● PROBLEM TO SOLVE
Go through the data line by line from the top, retyping each exactly, and end with the line that contains "else if 922337203685477580".

Stored data entries
(** The loop of [str], from after the opening quote. *)
Fixpoint strLoop (fuel : nat) (out : list byte) : parser gostr :=
  match fuel with
  | O => noFuel
  | S fuel =>
      e <- atEnd ;
      if e : bool then refuse "malformed"
      else
        c <- peek ;
        if decide (c = quote) then
          advance 1 ;; if validUTF8 out then pret out else refuse "bad_string"
        else if bz c <? 0x20 then refuse "bad_string"
        else if decide (c = backslash) then out <- escape out ; strLoop fuel out
        else advance 1 ;; strLoop fuel (out ++ [c])
  end.

(** [str]: a turn takes a byte at least. *)
Definition str : parser gostr :=
  c <- peek ;
  if negb (bool_decide (c = quote)) then refuse "wrong_type"
  else advance 1 ;; λ r, strLoop (S (left_ r)) [] r.

(** ** Other scalars *)

Definition is_digit (c : byte) : bool := (48 <=? bz c) && (bz c <=? 57).

(** The digits of [integer] after its first, with the check before each that keeps
    the sum within [uint64]. *)
Fixpoint integerLoop (fuel : nat) (u : Z) : parser Z :=
  match fuel with
  | O => noFuel
  | S fuel =>
      d <- peek ;
      if negb (is_digit d) then pret u
      else if 922337203685477580 <? u then refuse "number_spelling"
      else advance 1 ;; integerLoop fuel ((u * 10 + (bz d - 48)) mod 2 ^ 64)
  end.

● WORKED SOLUTION
(** The loop of [str], from after the opening quote. *)
Fixpoint strLoop (fuel : nat) (out : list byte) : parser gostr :=
  match fuel with
  | O => noFuel
  | S fuel =>
      e <- atEnd ;
      if e : bool then refuse "malformed"
      else
        c <- peek ;
        if decide (c = quote) then
          advance 1 ;; if validUTF8 out then pret out else refuse "bad_string"
        else if bz c <? 0x20 then refuse "bad_string"
        else if decide (c = backslash) then out <- escape out ; strLoop fuel out
        else advance 1 ;; strLoop fuel (out ++ [c])
  end.

(** [str]: a turn takes a byte at least. *)
Definition str : parser gostr :=
  c <- peek ;
  if negb (bool_decide (c = quote)) then refuse "wrong_type"
  else advance 1 ;; λ r, strLoop (S (left_ r)) [] r.

(** ** Other scalars *)

Definition is_digit (c : byte) : bool := (48 <=? bz c) && (bz c <=? 57).

(** The digits of [integer] after its first, with the check before each that keeps
    the sum within [uint64]. *)
Fixpoint integerLoop (fuel : nat) (u : Z) : parser Z :=
  match fuel with
  | O => noFuel
  | S fuel =>
      d <- peek ;
      if negb (is_digit d) then pret u
      else if 922337203685477580 <? u then refuse "number_spelling"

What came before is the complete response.